• WORK INSTRUCTIONS: Only the lines below between the ones containing "(content : FileContent)" and "NotADirectoryError p =>", inclusive, are to be reproduced, each exactly as it stands.

• DATASET RECORDS:
(** [datetime._ord2ymd] and the datetime of an instant, for [isoformat] of a
    computed datetime. *)
Definition _ord2ymd (ordinal : Z) : Z * Z * Z :=
  let n := ordinal - 1 in
  let n400 := n / 146097 in let n := n mod 146097 in
  let y := n400 * 400 + 1 in
  let n100 := n / 36524 in let n := n mod 36524 in
  let n4 := n / 1461 in let n := n mod 1461 in
  let n1 := n / 365 in let n := n mod 365 in
  let y := y + n100 * 100 + n4 * 4 + n1 in
  if (n1 =? 4) || (n100 =? 4) then (y - 1, 12, 31)
  else
    let leapyear := (n1 =? 3) && (negb (n4 =? 24) || (n100 =? 3)) in
    let m := Z.shiftr (n + 50) 5 in
    let preceding := _DAYS_BEFORE_MONTH m + (if (2 <? m) && leapyear then 1 else 0) in
    if n <? preceding then
      let m' := m - 1 in
      let preceding' :=
        preceding - (_DAYS_IN_MONTH m' + (if (m' =? 2) && leapyear then 1 else 0)) in
      (y, m', n - preceding' + 1)
    else (y, m, n - preceding + 1).

Definition from_us (us : Z) : datetime :=
  let days := us / US_PER_DAY in
  let rem := us mod US_PER_DAY in
  let '(y, m, d) := _ord2ymd (days + 1) in
  let secs := rem / 1000000 in
  mk_datetime y m d (secs / 3600) (secs / 60 mod 60) (secs mod 60) (rem mod 1000000).

(* ===================================================================== *)
(** * The world: file system, clock, failures *)
(* ===================================================================== *)

(** What a file holds: a complete JSON document, the beginning of one (a
    write that stopped partway: the closing bracket of the top-level list or
    object is missing, so it does not parse), or something that is not JSON. *)
Inductive FileContent : Type :=
| Json (v : PyVal)
| Torn (v : PyVal)
| Blob (s : string).

(** A node of the tree with its modification time ([st_mtime], as an
    instant in microseconds). *)
Inductive Node : Type :=
| File (mtime : Z) (content : FileContent)
| Dir (mtime : Z).

(** The system calls that can fail for reasons outside the tree (permissions,
    a full disk, an I/O error). *)
Inductive IoOp : Type :=
| OpMkdir (p : list string)
| OpOpen (p : list string)
| OpWrite (p : list string)
| OpRead (p : list string)
| OpStat (p : list string)
| OpUnlink (p : list string)
| OpRmtree (p : list string)
| OpListdir (p : list string)
| OpCopy (p : list string).

Inductive Exn : Type :=
| FileNotFoundError (p : list string)
| FileExistsError (p : list string)
| NotADirectoryError (p : list string)
| IsADirectoryError (p : list string)
| OSError (op : IoOp)
| JSONDecodeError (p : list string)
| TypeError (msg : string)
| KeyError (k : string)
| IndexError
| AttributeError (msg : string)
| UnboundLocalError (name : string)
| OverflowError
| RuntimeError (msg : string).

Definition op_path (op : IoOp) : list string :=
  match op with
  | OpMkdir p | OpOpen p | OpWrite p | OpRead p | OpStat p
  | OpUnlink p | OpRmtree p | OpListdir p | OpCopy p => p
  end.

(** [str(e)] *)
Definition exn_str (e : Exn) : string :=
  match e with
  | FileNotFoundError p => "[Errno 2] No such file or directory: '" +:+ path_str p +:+ "'"
  | FileExistsError p => "[Errno 17] File exists: '" +:+ path_str p +:+ "'"
  | NotADirectoryError p => "[Errno 20] Not a directory: '" +:+ path_str p +:+ "'"
  | IsADirectoryError p => "[Errno 21] Is a directory: '" +:+ path_str p +:+ "'"
  | OSError op => "[Errno 5] Input/output error: '" +:+ path_str (op_path op) +:+ "'"
  | JSONDecodeError p => "Expecting value: line 1 column 1 (char 0)"
  | TypeError msg => msg
  | KeyError k => "'" +:+ k +:+ "'"
  | IndexError => "list index out of range"
  | AttributeError msg => msg
  | UnboundLocalError name =>
      "cannot access local variable '" +:+ name
      +:+ "' where it is not associated with a value"
  | OverflowError => "date value out of range"
  | RuntimeError msg => msg
  end.

(** The tree is a finite map from paths to nodes; the working directory [[]]
    always exists. [clock] is the sequence of values [datetime.now()] will
    return, [ticks] the number of readings taken so far. [io_fault] tells
    which system calls fail. *)
Record World : Type := mk_World {
  fs : gmap (list string) Node;
  clock : nat -> datetime;
  ticks : nat;
  io_fault : IoOp -> bool
}.

Definition set_fs (f : gmap (list string) Node -> gmap (list string) Node)
    (w : World) : World :=
  mk_World (f (fs w)) (clock w) (ticks w) (io_fault w).

Definition tick (w : World) : World :=
  mk_World (fs w) (clock w) (S (ticks w)) (io_fault w).

(** The instant a file written now is stamped with. *)
Definition stamp_us (w : World) : Z := to_us (clock w (ticks w)).

Inductive Outcome (A : Type) : Type :=
| Ok (a : A)
| Raise (e : Exn).
Arguments Ok {A} a.
Arguments Raise {A} e.

(** Computations that read and change the world and may raise. *)
Definition M (A : Type) : Type := World -> Outcome A * World.

Definition ret {A} (a : A) : M A := fun w => (Ok a, w).
Definition raise {A} (e : Exn) : M A := fun w => (Raise e, w).
Definition bind {A B} (m : M A) (k : A -> M B) : M B :=
  fun w => match m w with
           | (Ok a, w') => k a w'
           | (Raise e, w') => (Raise e, w')
           end.

(** [try: m  except Exception as e: h e] *)
Definition try_except {A} (m : M A) (h : Exn -> M A) : M A :=
  fun w => match m w with
           | (Ok a, w') => (Ok a, w')
           | (Raise e, w') => h e w'
           end.

Notation "x <- m ;; k" := (bind m (fun x => k))
  (at level 100, m at next level, right associativity, only parsing).
Notation "m ;;; k" := (bind m (fun _ => k))
  (at level 100, right associativity, only parsing).

(** A [for] loop that threads an accumulator. *)
Fixpoint for_each {A B} (l : list A) (acc : B) (body : B -> A -> M B) : M B :=
  match l with
  | [] => ret acc
  | x :: l' => acc' <- body acc x ;; for_each l' acc' body
  end.

(** [datetime.now()] *)
Definition now : M datetime := fun w => (Ok (clock w (ticks w)), tick w).

Definition get_fs : M (gmap (list string) Node) := fun w => (Ok (fs w), w).

Definition node_at (t : gmap (list string) Node) (p : list string) : option Node :=
  match p with
  | [] => Some (Dir 0)
  | _ => t !! p
  end.

Definition is_dir_in (t : gmap (list string) Node) (p : list string) : bool :=
  match node_at t p with Some (Dir _) => true | _ => false end.

Definition is_file_in (t : gmap (list string) Node) (p : list string) : bool :=
  match node_at t p with Some (File _ _) => true | _ => false end.

Definition exists_in (t : gmap (list string) Node) (p : list string) : bool :=
  match node_at t p with Some _ => true | None => false end.

(** [p.is_dir()], [p.is_file()], [p.exists()] *)
Definition is_dir (p : list string) : M bool := fun w => (Ok (is_dir_in (fs w) p), w).
Definition is_file (p : list string) : M bool := fun w => (Ok (is_file_in (fs w) p), w).
Definition path_exists (p : list string) : M bool := fun w => (Ok (exists_in (fs w) p), w).

(** The entries of directory [d], in the order the system lists them. *)
Definition listdir (t : gmap (list string) Node) (d : list string) : list (list string) :=
  filter (fun p => p <> [] /\ parent p = d) ((map_to_list t).*1).

(** [d.iterdir()] *)
Definition iterdir (d : list string) : M (list (list string)) :=
  fun w =>
    match node_at (fs w) d with
    | None => (Raise (FileNotFoundError d), w)
    | Some (File _ _) => (Raise (NotADirectoryError d), w)
    | Some (Dir _) =>
        if io_fault w (OpListdir d) then (Raise (OSError (OpListdir d)), w)
        else (Ok (listdir (fs w) d), w)
    end.

(** [d.glob(prefix + '*' + suffix)]: the entries of [d] whose name matches;
    a directory that cannot be listed yields nothing. *)
Definition glob_in (t : gmap (list string) Node) (d : list string)
    (prefix suffix : string) : list (list string) :=
  if is_dir_in t d then
    filter (fun p => fnmatch_star prefix suffix (path_name p) = true) (listdir t d)
  else [].

Definition glob (d : list string) (prefix suffix : string) : M (list (list string)) :=
  fun w => (Ok (glob_in (fs w) d prefix suffix), w).

(** [d.rglob('*' + suffix)]: the matching entries anywhere below [d]. *)
Definition rglob_in (t : gmap (list string) Node) (d : list string)
    (suffix : string) : list (list string) :=
  if is_dir_in t d then
    filter (fun p => under d p = true /\ p <> d
                     /\ fnmatch_star "" suffix (path_name p) = true)
           ((map_to_list t).*1)
  else [].

Definition rglob (d : list string) (suffix : string) : M (list (list string)) :=
  fun w => (Ok (rglob_in (fs w) d suffix), w).

(** [p.mkdir(parents=True, exist_ok=True)]: walk down from the working
    directory and create what is missing. [pre] is the part already known
    to be a directory. *)
Fixpoint mkdir_walk (pre rest : list string) : M unit :=
  match rest with
  | [] => ret tt
  | c :: rest' =>
      let p := child pre c in
      fun w =>
        match fs w !! p with
        | Some (Dir _) => mkdir_walk p rest' w
        | Some (File _ _) =>
            (Raise (match rest' with
                    | [] => FileExistsError p
                    | _ => NotADirectoryError p
                    end), w)
        | None =>
            if io_fault w (OpMkdir p) then (Raise (OSError (OpMkdir p)), w)
            else mkdir_walk p rest' (set_fs (insert p (Dir (stamp_us w))) w)
        end
  end.

Definition mkdir_parents (p : list string) : M unit := mkdir_walk [] p.

(** [p.mkdir(exist_ok=True)] *)
Definition mkdir_exist_ok (p : list string) : M unit :=
  fun w =>
    match node_at (fs w) p with
    | Some (Dir _) => (Ok tt, w)
    | Some (File _ _) => (Raise (FileExistsError p), w)
    | None =>
        match node_at (fs w) (parent p) with
        | None => (Raise (FileNotFoundError p), w)
        | Some (File _ _) => (Raise (NotADirectoryError p), w)
        | Some (Dir _) =>
            if io_fault w (OpMkdir p) then (Raise (OSError (OpMkdir p)), w)
            else (Ok tt, set_fs (insert p (Dir (stamp_us w))) w)
        end
    end.

(** [with open(p, 'w') as f: json.dump(v, f)]. Opening creates or empties
    the file at [p] itself; a write that fails partway leaves the beginning
    of the document there. *)
Definition write_json (p : list string) (v : PyVal) : M unit :=
  fun w =>
    match node_at (fs w) (parent p) with
    | None => (Raise (FileNotFoundError p), w)
    | Some (File _ _) => (Raise (NotADirectoryError p), w)
    | Some (Dir _) =>
        match node_at (fs w) p with
        | Some (Dir _) => (Raise (IsADirectoryError p), w)
        | _ =>
            if io_fault w (OpOpen p) then (Raise (OSError (OpOpen p)), w)
            else if io_fault w (OpWrite p) then
              (Raise (OSError (OpWrite p)),
               set_fs (insert p (File (stamp_us w) (Torn v))) w)
            else (Ok tt, set_fs (insert p (File (stamp_us w) (Json v))) w)
        end
    end.

(** [with open(p, 'r') as f: json.load(f)] *)
Definition read_json (p : list string) : M PyVal :=
  fun w =>
    match node_at (fs w) p with
    | None => (Raise (FileNotFoundError p), w)
    | Some (Dir _) => (Raise (IsADirectoryError p), w)
    | Some (File _ c) =>
        if io_fault w (OpRead p) then (Raise (OSError (OpRead p)), w)
        else match c with
             | Json v => (Ok v, w)
             | _ => (Raise (JSONDecodeError p), w)
             end
    end.

(** [p.stat().st_mtime] *)
Definition stat_mtime (p : list string) : M Z :=
  fun w =>
    match node_at (fs w) p with
    | None => (Raise (FileNotFoundError p), w)
    | Some (File t _) | Some (Dir t) =>
        if io_fault w (OpStat p) then (Raise (OSError (OpStat p)), w)
        else (Ok t, w)
    end.

(** [p.unlink()] *)
Definition unlink (p : list string) : M unit :=
  fun w =>
    match node_at (fs w) p with
    | None => (Raise (FileNotFoundError p), w)
    | Some (Dir _) => (Raise (IsADirectoryError p), w)
    | Some (File _ _) =>
        if io_fault w (OpUnlink p) then (Raise (OSError (OpUnlink p)), w)
        else (Ok tt, set_fs (delete p) w)
    end.

(** The tree without [p] and everything below it. *)
Definition remove_tree (p : list string) (t : gmap (list string) Node)
    : gmap (list string) Node :=
  filter (fun kv => under p kv.1 = false) t.

(** [shutil.rmtree(p)]; a removal that fails is taken to remove nothing. *)
Definition rmtree (p : list string) : M unit :=
  fun w =>
    match node_at (fs w) p with
    | None => (Raise (FileNotFoundError p), w)
    | Some (File _ _) => (Raise (NotADirectoryError p), w)
    | Some (Dir _) =>
        if io_fault w (OpRmtree p) then (Raise (OSError (OpRmtree p)), w)
        else (Ok tt, set_fs (remove_tree p) w)
    end.

(** The nodes at and below [src], re-rooted at [dst]. *)
Definition copied_tree (src dst : list string) (t : gmap (list string) Node)
    : gmap (list string) Node :=
  list_to_map
    (omap (fun kv : list string * Node =>
             if under src kv.1 then Some ((dst ++ drop (length src) kv.1)%list, kv.2)
             else None)
          (map_to_list t)).

(** [shutil.copytree(src, dst)]: the destination must not exist. *)
Definition copytree (src dst : list string) : M unit :=
  fun w =>
    match node_at (fs w) dst with
    | Some _ => (Raise (FileExistsError dst), w)
    | None =>
        if io_fault w (OpCopy src) then (Raise (OSError (OpCopy src)), w)
        else (Ok tt, set_fs (fun t => copied_tree src dst t ∪ t) w)
    end.
(** C3, amended.  Under an identity the verifier accepts, boot, check and
    single enter their body, which panics with the value
    "DISPATCH_<MODE>: Not implemented yet": the process crashes with that
    value, which the Go runtime turns into exit status 2.  The body was
    entered once, after the verifier, and nothing was printed by the
    dispatcher. *)
Theorem C3_reserved_mode_panics {ext : Externals} :
  forall os argv0 mode rest t,
    In mode ["boot"; "check"; "single"] ->
    forallb cobra.plain_word rest = true ->
    platform.CheckRoot os (filepath_Base argv0) = (Normal None, t) ->
    main os (argv0 :: mode :: rest)
    = Some (Crashed (not_implemented mode),
            [Call_CheckRoot (filepath_Base argv0)] ++ t ++ [Call_Run mode rest])%list
    /\ exit_status (Crashed (not_implemented mode)) = Some 2%Z
    /\ strings_Contains (not_implemented mode) "Not implemented" = true.
Proof.
  intros os argv0 mode rest t Hm HP HC.
  assert (HP' : forallb cobra.plain_word (mode :: rest) = true).
  { cbn [forallb]. rewrite HP.
    simpl in Hm. destruct Hm as [<-|[<-|[<-|[]]]]; reflexivity. }
  assert (Hrun : forall cmd v,
            cobra.Find (tree_built os (filepath_Base argv0)) (mode :: rest)
            = ([cmd; tree_built os (filepath_Base argv0)], rest, None) ->
            cobra.Runnable cmd = true ->
            cobra.Args cmd = None ->
            exempt (cobra.Name cmd) = false ->
            cobra.RunE cmd = None ->
            cobra.Run cmd = Some (fun _ _ => panic v) ->
            main os (argv0 :: mode :: rest)
            = Some (Crashed v,
                    [Call_CheckRoot (filepath_Base argv0)] ++ t
                    ++ [Call_Run (cobra.Name cmd) rest])%list).
  { intros cmd v HF HR HA HE HRE HRun.
    unfold main, cobra.Execute. rewrite HP'.
    rewrite ExecuteC_eq.
    rewrite HF.
    rewrite (execute_after_pass os _ (mode :: rest) cmd _ rest t HF HR); trivial.
    - rewrite HRE, HRun. reflexivity.
    - unfold cobra.ValidateArgs. rewrite HA. reflexivity. }
  simpl in Hm. destruct Hm as [<-|[<-|[<-|[]]]];
    (split; [|split; reflexivity]).
  - apply (Hrun bootCmd); try reflexivity. apply Find_leaf; reflexivity.
  - apply (Hrun checkCmd); try reflexivity. apply Find_leaf; reflexivity.
  - apply (Hrun singleCmd); try reflexivity. apply Find_leaf; reflexivity.
Qed.

Lemma C3_reserved_mode_panics_witness :
  @main sample_externals sample_user ["postgres"; "single"; "template1"]
  = Some (Crashed "DISPATCH_SINGLE: Not implemented yet",
          [Call_CheckRoot "postgres"; Call_Run "single" ["template1"]])
  /\ exit_status (Crashed "DISPATCH_SINGLE: Not implemented yet") = Some 2%Z
  /\ strings_Contains "DISPATCH_SINGLE: Not implemented yet" "Not implemented" = true.
Proof.
  apply (@C3_reserved_mode_panics sample_externals sample_user "postgres" "single"
           ["template1"] []).
  - simpl. tauto.
  - reflexivity.
  - reflexivity.
Defined.

(** C4.  describe-config runs under every identity, superuser and
    administrator included: the verifier is not entered, the body prints
    the configuration line on stdout, and the process leaves with
    status 0. *)
Theorem C4_describe_config_is_exempt {ext : Externals} :
  forall os argv0 rest,
    forallb cobra.plain_word rest = true ->
    exists trace,
      main os (argv0 :: "describe-config" :: rest) = Some (Exited 0, trace)
      /\ trace = [Call_Run "describe-config" rest;
                  Stdout ("GucInfoMain: Listing all configuration parameters..." ++ newline)]
      /\ checkroot_calls trace = 0.
Proof.
  intros os argv0 rest HP. eexists. split; [|split; reflexivity].
  unfold main, cobra.Execute. cbn [forallb]. rewrite HP.
  change (cobra.plain_word "describe-config") with true. cbn [andb].
  rewrite ExecuteC_eq.
  rewrite (Find_leaf os _ "describe-config" describeConfigCmd rest) by reflexivity.
  reflexivity.
Qed.

Lemma C4_describe_config_is_exempt_witness :
  exists trace,
    @main sample_externals sample_root ["postgres"; "describe-config"] = Some (Exited 0, trace)
    /\ trace = [Call_Run "describe-config" [];
                Stdout ("GucInfoMain: Listing all configuration parameters..." ++ newline)]
    /\ checkroot_calls trace = 0.
Proof.
  apply (@C4_describe_config_is_exempt sample_externals sample_root "postgres" []).
  reflexivity.
Defined.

• ANSWER SECTION:
| File (mtime : Z) (content : FileContent)
| Dir (mtime : Z).

(** The system calls that can fail for reasons outside the tree (permissions,
    a full disk, an I/O error). *)
Inductive IoOp : Type :=
| OpMkdir (p : list string)
| OpOpen (p : list string)
| OpWrite (p : list string)
| OpRead (p : list string)
| OpStat (p : list string)
| OpUnlink (p : list string)
| OpRmtree (p : list string)
| OpListdir (p : list string)
| OpCopy (p : list string).

Inductive Exn : Type :=
| FileNotFoundError (p : list string)
| FileExistsError (p : list string)
| NotADirectoryError (p : list string)
| IsADirectoryError (p : list string)
| OSError (op : IoOp)
| JSONDecodeError (p : list string)
| TypeError (msg : string)
| KeyError (k : string)
| IndexError
| AttributeError (msg : string)
| UnboundLocalError (name : string)
| OverflowError
| RuntimeError (msg : string).

Definition op_path (op : IoOp) : list string :=
  match op with
  | OpMkdir p | OpOpen p | OpWrite p | OpRead p | OpStat p
  | OpUnlink p | OpRmtree p | OpListdir p | OpCopy p => p
  end.

(** [str(e)] *)
Definition exn_str (e : Exn) : string :=
  match e with
  | FileNotFoundError p => "[Errno 2] No such file or directory: '" +:+ path_str p +:+ "'"
  | FileExistsError p => "[Errno 17] File exists: '" +:+ path_str p +:+ "'"
  | NotADirectoryError p => "[Errno 20] Not a directory: '" +:+ path_str p +:+ "'"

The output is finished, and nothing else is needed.